[Saved data entries]
*** Begin section ***

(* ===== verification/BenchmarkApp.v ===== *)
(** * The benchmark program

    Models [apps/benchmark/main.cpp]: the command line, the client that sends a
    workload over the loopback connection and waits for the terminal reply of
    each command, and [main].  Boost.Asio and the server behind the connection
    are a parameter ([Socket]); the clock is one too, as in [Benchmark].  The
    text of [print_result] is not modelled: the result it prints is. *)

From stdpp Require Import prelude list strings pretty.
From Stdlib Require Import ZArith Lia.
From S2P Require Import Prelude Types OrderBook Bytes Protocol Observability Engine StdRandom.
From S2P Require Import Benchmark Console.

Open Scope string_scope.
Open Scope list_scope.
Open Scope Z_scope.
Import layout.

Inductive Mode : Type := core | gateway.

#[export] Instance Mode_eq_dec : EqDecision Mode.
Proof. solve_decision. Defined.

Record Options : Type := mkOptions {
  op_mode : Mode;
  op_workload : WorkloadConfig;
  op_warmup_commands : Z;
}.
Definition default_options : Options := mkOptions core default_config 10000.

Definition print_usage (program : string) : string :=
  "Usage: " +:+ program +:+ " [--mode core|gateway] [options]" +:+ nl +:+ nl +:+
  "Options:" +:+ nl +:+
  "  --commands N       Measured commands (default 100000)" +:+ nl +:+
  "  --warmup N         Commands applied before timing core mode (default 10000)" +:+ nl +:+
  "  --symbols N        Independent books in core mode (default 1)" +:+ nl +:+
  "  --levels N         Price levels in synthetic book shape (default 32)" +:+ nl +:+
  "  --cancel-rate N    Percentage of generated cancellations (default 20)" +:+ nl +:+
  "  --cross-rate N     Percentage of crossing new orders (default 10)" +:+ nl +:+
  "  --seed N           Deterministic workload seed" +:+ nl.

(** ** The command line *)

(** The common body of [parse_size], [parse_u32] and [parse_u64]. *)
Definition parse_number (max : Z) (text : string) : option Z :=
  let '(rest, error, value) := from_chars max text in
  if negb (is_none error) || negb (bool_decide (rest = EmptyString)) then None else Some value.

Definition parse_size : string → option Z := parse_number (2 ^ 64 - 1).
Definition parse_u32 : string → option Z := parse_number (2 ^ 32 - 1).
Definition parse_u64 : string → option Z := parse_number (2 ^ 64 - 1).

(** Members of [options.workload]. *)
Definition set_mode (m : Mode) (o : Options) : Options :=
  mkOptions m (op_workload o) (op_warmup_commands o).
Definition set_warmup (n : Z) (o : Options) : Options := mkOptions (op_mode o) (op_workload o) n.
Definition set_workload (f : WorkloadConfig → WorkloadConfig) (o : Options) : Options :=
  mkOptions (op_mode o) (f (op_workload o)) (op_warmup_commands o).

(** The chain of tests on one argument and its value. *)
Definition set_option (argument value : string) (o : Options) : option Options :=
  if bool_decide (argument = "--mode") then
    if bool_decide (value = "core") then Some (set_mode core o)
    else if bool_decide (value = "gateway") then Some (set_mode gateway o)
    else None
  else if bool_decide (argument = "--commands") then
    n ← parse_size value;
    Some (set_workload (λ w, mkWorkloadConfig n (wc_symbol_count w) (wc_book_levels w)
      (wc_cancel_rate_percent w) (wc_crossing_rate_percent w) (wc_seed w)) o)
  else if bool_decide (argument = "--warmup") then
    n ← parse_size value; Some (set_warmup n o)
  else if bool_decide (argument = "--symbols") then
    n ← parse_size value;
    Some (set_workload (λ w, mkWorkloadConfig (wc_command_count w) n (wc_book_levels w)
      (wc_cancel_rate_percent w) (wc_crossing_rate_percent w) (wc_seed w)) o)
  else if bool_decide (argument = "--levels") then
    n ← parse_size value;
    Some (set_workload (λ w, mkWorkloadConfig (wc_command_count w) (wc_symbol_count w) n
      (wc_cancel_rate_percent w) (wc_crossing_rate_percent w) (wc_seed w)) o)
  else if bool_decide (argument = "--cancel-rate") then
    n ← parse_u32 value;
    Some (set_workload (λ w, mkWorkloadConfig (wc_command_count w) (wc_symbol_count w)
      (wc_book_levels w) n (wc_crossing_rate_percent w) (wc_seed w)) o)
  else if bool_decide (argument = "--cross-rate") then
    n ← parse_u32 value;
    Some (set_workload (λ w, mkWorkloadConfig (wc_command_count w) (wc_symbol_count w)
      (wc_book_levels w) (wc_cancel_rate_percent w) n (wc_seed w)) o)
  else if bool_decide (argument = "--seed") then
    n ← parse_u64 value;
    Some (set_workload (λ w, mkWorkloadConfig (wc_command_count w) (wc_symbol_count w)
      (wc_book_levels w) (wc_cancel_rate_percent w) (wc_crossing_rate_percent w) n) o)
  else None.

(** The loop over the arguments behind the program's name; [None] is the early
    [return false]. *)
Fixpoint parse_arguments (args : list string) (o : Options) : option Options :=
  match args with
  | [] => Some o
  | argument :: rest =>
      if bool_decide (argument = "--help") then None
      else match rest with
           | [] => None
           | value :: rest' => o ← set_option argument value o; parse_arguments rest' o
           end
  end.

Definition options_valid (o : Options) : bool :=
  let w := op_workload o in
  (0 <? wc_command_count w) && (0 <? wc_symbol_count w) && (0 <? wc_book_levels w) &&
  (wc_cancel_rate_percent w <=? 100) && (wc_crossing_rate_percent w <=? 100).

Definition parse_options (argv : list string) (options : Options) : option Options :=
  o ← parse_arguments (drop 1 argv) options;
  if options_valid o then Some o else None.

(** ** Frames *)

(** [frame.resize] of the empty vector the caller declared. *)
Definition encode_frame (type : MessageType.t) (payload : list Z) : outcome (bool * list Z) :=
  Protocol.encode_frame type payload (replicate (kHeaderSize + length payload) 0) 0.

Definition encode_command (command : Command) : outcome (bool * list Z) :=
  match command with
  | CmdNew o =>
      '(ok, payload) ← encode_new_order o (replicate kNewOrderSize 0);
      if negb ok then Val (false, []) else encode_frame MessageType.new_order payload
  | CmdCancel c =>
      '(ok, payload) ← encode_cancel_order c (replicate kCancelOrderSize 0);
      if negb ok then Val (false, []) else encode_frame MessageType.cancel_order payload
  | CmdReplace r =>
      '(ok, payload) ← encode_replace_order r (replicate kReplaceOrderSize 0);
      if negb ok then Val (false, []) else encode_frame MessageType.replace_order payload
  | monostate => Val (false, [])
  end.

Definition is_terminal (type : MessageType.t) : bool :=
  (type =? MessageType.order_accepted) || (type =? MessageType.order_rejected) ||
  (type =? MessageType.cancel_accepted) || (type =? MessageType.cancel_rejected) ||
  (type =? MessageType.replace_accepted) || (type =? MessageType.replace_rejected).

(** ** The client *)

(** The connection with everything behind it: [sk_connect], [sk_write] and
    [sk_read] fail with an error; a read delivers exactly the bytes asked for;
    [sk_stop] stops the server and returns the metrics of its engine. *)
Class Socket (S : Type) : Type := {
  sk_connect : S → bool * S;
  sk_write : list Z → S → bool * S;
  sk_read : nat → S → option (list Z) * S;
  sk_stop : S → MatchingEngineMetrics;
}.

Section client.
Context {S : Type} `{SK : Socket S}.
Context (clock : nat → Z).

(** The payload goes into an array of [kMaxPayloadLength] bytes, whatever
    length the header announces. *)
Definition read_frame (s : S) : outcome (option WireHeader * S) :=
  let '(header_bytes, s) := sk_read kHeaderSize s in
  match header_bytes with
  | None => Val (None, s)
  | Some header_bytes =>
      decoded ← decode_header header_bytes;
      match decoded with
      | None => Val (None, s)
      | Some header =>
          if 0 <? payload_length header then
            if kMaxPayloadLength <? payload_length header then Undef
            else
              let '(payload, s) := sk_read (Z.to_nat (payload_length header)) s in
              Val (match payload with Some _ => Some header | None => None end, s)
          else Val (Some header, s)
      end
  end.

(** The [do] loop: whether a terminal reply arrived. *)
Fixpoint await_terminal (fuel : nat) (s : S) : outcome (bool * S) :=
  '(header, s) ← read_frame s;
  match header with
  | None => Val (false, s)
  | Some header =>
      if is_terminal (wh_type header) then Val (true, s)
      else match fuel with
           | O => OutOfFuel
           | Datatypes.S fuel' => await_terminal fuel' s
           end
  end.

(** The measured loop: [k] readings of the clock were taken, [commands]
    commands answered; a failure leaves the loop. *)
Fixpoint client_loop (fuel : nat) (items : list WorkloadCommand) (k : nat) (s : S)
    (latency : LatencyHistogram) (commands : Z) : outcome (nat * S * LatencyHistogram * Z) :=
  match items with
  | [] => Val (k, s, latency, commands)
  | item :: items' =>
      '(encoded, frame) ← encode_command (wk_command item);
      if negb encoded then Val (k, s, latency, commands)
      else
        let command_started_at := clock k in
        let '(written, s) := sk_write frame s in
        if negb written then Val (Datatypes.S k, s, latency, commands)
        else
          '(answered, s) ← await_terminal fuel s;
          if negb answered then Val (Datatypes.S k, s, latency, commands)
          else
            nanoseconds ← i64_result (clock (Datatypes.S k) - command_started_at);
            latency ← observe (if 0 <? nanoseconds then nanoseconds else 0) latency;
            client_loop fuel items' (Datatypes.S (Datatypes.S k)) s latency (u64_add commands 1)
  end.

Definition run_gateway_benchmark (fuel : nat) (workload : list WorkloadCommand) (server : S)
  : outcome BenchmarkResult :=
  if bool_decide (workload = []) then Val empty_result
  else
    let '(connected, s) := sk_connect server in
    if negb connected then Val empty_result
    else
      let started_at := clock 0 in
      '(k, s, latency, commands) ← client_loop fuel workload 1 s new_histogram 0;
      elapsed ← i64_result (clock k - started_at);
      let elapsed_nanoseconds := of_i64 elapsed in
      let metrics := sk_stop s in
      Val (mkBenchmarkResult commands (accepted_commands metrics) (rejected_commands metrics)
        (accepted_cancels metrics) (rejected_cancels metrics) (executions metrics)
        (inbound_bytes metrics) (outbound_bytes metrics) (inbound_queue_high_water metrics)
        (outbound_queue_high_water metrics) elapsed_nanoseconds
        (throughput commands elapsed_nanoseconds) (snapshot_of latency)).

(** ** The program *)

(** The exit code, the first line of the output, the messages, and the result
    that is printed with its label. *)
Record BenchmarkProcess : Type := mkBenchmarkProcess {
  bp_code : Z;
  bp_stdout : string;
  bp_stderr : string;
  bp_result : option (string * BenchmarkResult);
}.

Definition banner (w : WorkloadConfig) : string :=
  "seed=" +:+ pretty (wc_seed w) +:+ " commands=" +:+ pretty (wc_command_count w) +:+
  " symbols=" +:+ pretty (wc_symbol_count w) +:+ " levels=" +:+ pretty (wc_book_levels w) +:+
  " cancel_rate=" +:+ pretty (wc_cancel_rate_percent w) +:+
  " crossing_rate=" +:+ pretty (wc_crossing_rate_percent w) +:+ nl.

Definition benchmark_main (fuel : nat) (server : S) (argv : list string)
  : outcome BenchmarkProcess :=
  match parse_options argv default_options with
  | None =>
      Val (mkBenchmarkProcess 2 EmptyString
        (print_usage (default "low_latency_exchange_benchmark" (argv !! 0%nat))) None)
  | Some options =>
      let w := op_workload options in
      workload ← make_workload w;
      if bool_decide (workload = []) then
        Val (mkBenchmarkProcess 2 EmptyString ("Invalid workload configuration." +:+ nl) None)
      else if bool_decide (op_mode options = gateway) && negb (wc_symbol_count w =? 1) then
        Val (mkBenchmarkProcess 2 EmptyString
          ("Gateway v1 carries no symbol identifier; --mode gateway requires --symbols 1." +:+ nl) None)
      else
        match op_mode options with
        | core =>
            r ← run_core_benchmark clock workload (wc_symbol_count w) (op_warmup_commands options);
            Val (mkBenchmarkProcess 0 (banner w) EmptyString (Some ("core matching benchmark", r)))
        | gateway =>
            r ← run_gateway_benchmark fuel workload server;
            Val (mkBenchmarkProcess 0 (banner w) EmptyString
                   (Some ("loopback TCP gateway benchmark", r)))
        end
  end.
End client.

*** End section ***

● **ASSIGNED TASK**
Copy every line in the entries above that has the string "pretty" in it.

● **RESPONSE AREA**
From stdpp Require Import prelude list strings pretty.
  "seed=" +:+ pretty (wc_seed w) +:+ " commands=" +:+ pretty (wc_command_count w) +:+
  " symbols=" +:+ pretty (wc_symbol_count w) +:+ " levels=" +:+ pretty (wc_book_levels w) +:+
  " cancel_rate=" +:+ pretty (wc_cancel_rate_percent w) +:+
  " crossing_rate=" +:+ pretty (wc_crossing_rate_percent w) +:+ nl.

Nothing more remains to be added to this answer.